**DIRECTIONS FOR THIS TASK**
In the data, find the word "fexp" and copy out every line that has it.

**GIVEN DATA**
(** The quotient of a rate below [2^51] by the change factor. *)
Lemma rate_over_factor (px : positive) :
  Zpos px < 2 ^ 51 →
  let s := 113 - Zpos (digits2_pos px) in
  62 ≤ s ∧
  ∃ mq eq,
    SFdiv prec emax (exact_of_int (Zpos px)) (exact_of_int CHANGE_FACTOR)
      = S754_finite false mq eq ∧
    0 ≤ eq + s ≤ 2 ∧
    2 ^ 52 ≤ Zpos mq < 2 ^ 53 ∧
    ((eq + s = 0 ∧
      2 * Z.abs (Zpos mq * CHANGE_FACTOR - Zpos px * 2 ^ s) ≤ CHANGE_FACTOR) ∨
     (1 ≤ eq + s ∧
      2 * Z.abs (Zpos mq * 2 ^ (eq + s) * CHANGE_FACTOR - Zpos px * 2 ^ s)
        ≤ 2 * CHANGE_FACTOR)).
Proof.
  intros Hx s.
  pose proof (digits2_bounds px) as Hdig.
  set (d := Zpos (digits2_pos px)) in *.
  assert (Hd1 : 1 ≤ d) by (subst d; lia).
  assert (Hd51 : d ≤ 51).
  { destruct (Z.le_gt_cases d 51) as [H|H]; [exact H|].
    assert (2 ^ 51 ≤ 2 ^ (d - 1)) by (apply Z.pow_le_mono_r; lia). lia. }
  assert (Hs : 62 ≤ s) by (subst s; lia).
  split; [exact Hs|].
  set (A := Zpos px * 2 ^ s).
  assert (HA : 2 ^ 112 ≤ A < 2 ^ 113).
  { subst A. replace 112 with (d - 1 + s) by (subst s; lia).
    replace 113 with (d + s) by (subst s; lia).
    rewrite !Z.pow_add_r by lia.
    assert (0 < 2 ^ s) by (apply Z.pow_pos_nonneg; lia). nia. }
  assert (Hcore : SFdiv_core_binary prec emax (Zpos px) 0 CHANGE_FACTOR 0 =
                  (A / CHANGE_FACTOR, - s,
                   new_location CHANGE_FACTOR (A mod CHANGE_FACTOR))).
  { unfold SFdiv_core_binary.
    change (Zdigits2 (Zpos px)) with d.
    change (Zdigits2 CHANGE_FACTOR) with 60.
    replace (Z.min (fexp prec emax (d + 0 - (60 + 0))) (0 - 0)) with (- s)
      by (unfold fexp, SpecFloat.emin, prec, emax; subst s; lia).
    replace (0 - 0 - - s) with s by lia.
    destruct s as [|ps|ps] eqn:Hsp; try lia.
    rewrite Z.shiftl_mul_pow2 by lia. fold A.
    unfold Z.div, Z.modulo.
    destruct (Z.div_eucl A CHANGE_FACTOR) as [q r]. reflexivity. }
  pose proof (Z_div_mod A CHANGE_FACTOR eq_refl) as Hdm.
  unfold Z.div, Z.modulo in Hcore.
  destruct (Z.div_eucl A CHANGE_FACTOR) as [q r]. destruct Hdm as [HAq Hr].
  assert (HD : CHANGE_FACTOR = 10 ^ 18) by reflexivity.
  assert (Hq : 2 ^ 52 ≤ q < 2 ^ 54).
  { rewrite HD in HAq, Hr. lia. }
  assert (Hrep : represents (shr_record_of_loc q (new_location CHANGE_FACTOR r))
                   A CHANGE_FACTOR).
  { apply new_location_represents; try assumption; try reflexivity; lia. }
  cbn [SFdiv exact_of_int].
  change (Zpos (Z.to_pos CHANGE_FACTOR)) with CHANGE_FACTOR in *.
  change (exact_of_int CHANGE_FACTOR) with (S754_finite false (Z.to_pos CHANGE_FACTOR) 0).
  cbn [SFdiv]. change (Zpos (Z.to_pos CHANGE_FACTOR)) with CHANGE_FACTOR.
  rewrite Hcore. cbn [xorb].
  destruct (Z.lt_ge_cases q (2 ^ 53)) as [Hq53|Hq53].
  - destruct (binary_round_aux_spec false q (- s) _ A CHANGE_FACTOR 0 Hrep)
      as (mq & eq & Heq & He & Hmq & Hclose); try lia.
    exists mq, eq. split; [exact Heq|]. split; [lia|]. split; [exact Hmq|].
    rewrite Z.pow_0_r, Z.mul_1_l in Hclose.
    replace (eq - - s) with (eq + s) in Hclose by lia.
    destruct (Z.eq_dec (eq + s) 0) as [H0|H0].
    + left. split; [exact H0|]. rewrite H0, Z.pow_0_r, Z.mul_1_r in Hclose.
      exact Hclose.
    + right. split; [lia|]. fold A. lia.
  - destruct (binary_round_aux_spec false q (- s) _ A CHANGE_FACTOR 1 Hrep)
      as (mq & eq & Heq & He & Hmq & Hclose); try lia.
    exists mq, eq. split; [exact Heq|]. split; [lia|]. split; [exact Hmq|].
    right. split; [lia|].
    replace (eq - - s) with (eq + s) in Hclose by lia.
    rewrite Z.pow_1_r in Hclose. fold A. exact Hclose.
Qed.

**OUTPUT OF THE EXERCISE**
    replace (Z.min (fexp prec emax (d + 0 - (60 + 0))) (0 - 0)) with (- s)
      by (unfold fexp, SpecFloat.emin, prec, emax; subst s; lia).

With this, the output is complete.